- [Task requirements] Write out all of the records, keeping each one exactly as written.

[Stored data entries]
━━━━

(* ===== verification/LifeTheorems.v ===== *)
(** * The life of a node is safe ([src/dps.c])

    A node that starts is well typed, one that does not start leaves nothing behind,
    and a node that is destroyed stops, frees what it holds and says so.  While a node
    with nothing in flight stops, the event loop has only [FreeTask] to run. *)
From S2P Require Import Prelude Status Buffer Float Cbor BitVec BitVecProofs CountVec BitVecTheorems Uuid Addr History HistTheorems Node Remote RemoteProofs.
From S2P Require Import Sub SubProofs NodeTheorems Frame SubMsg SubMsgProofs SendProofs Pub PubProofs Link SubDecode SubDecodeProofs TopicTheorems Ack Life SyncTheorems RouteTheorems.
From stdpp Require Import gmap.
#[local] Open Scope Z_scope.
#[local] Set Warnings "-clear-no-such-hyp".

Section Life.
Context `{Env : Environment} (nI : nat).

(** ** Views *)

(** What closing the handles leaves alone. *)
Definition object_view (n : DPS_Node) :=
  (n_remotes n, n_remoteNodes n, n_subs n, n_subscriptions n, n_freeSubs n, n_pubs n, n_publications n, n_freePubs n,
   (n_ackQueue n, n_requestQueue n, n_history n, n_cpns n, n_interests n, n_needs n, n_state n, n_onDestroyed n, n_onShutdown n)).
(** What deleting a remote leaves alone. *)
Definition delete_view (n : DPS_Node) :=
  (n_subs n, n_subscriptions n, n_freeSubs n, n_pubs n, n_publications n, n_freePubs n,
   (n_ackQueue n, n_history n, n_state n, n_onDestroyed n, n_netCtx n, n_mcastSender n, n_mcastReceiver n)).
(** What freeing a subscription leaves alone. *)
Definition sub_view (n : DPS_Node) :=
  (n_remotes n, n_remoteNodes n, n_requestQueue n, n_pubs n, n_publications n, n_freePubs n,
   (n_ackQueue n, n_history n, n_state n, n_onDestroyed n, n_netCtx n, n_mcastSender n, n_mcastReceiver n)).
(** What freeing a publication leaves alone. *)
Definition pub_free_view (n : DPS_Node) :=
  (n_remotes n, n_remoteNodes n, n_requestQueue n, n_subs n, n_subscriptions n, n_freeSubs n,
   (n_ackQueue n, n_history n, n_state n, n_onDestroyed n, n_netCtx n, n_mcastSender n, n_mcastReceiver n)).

━━━━

- [Output for this task]
(* ===== verification/LifeTheorems.v ===== *)
(** * The life of a node is safe ([src/dps.c])

    A node that starts is well typed, one that does not start leaves nothing behind,
    and a node that is destroyed stops, frees what it holds and says so.  While a node
    with nothing in flight stops, the event loop has only [FreeTask] to run. *)
From S2P Require Import Prelude Status Buffer Float Cbor BitVec BitVecProofs CountVec BitVecTheorems Uuid Addr History HistTheorems Node Remote RemoteProofs.
From S2P Require Import Sub SubProofs NodeTheorems Frame SubMsg SubMsgProofs SendProofs Pub PubProofs Link SubDecode SubDecodeProofs TopicTheorems Ack Life SyncTheorems RouteTheorems.
From stdpp Require Import gmap.
#[local] Open Scope Z_scope.
#[local] Set Warnings "-clear-no-such-hyp".

Section Life.
Context `{Env : Environment} (nI : nat).

(** ** Views *)

(** What closing the handles leaves alone. *)
Definition object_view (n : DPS_Node) :=
  (n_remotes n, n_remoteNodes n, n_subs n, n_subscriptions n, n_freeSubs n, n_pubs n, n_publications n, n_freePubs n,
   (n_ackQueue n, n_requestQueue n, n_history n, n_cpns n, n_interests n, n_needs n, n_state n, n_onDestroyed n, n_onShutdown n)).
(** What deleting a remote leaves alone. *)
Definition delete_view (n : DPS_Node) :=
  (n_subs n, n_subscriptions n, n_freeSubs n, n_pubs n, n_publications n, n_freePubs n,
   (n_ackQueue n, n_history n, n_state n, n_onDestroyed n, n_netCtx n, n_mcastSender n, n_mcastReceiver n)).
(** What freeing a subscription leaves alone. *)
Definition sub_view (n : DPS_Node) :=
  (n_remotes n, n_remoteNodes n, n_requestQueue n, n_pubs n, n_publications n, n_freePubs n,
   (n_ackQueue n, n_history n, n_state n, n_onDestroyed n, n_netCtx n, n_mcastSender n, n_mcastReceiver n)).
(** What freeing a publication leaves alone. *)
Definition pub_free_view (n : DPS_Node) :=
  (n_remotes n, n_remoteNodes n, n_requestQueue n, n_subs n, n_subscriptions n, n_freeSubs n,
   (n_ackQueue n, n_history n, n_state n, n_onDestroyed n, n_netCtx n, n_mcastSender n, n_mcastReceiver n)).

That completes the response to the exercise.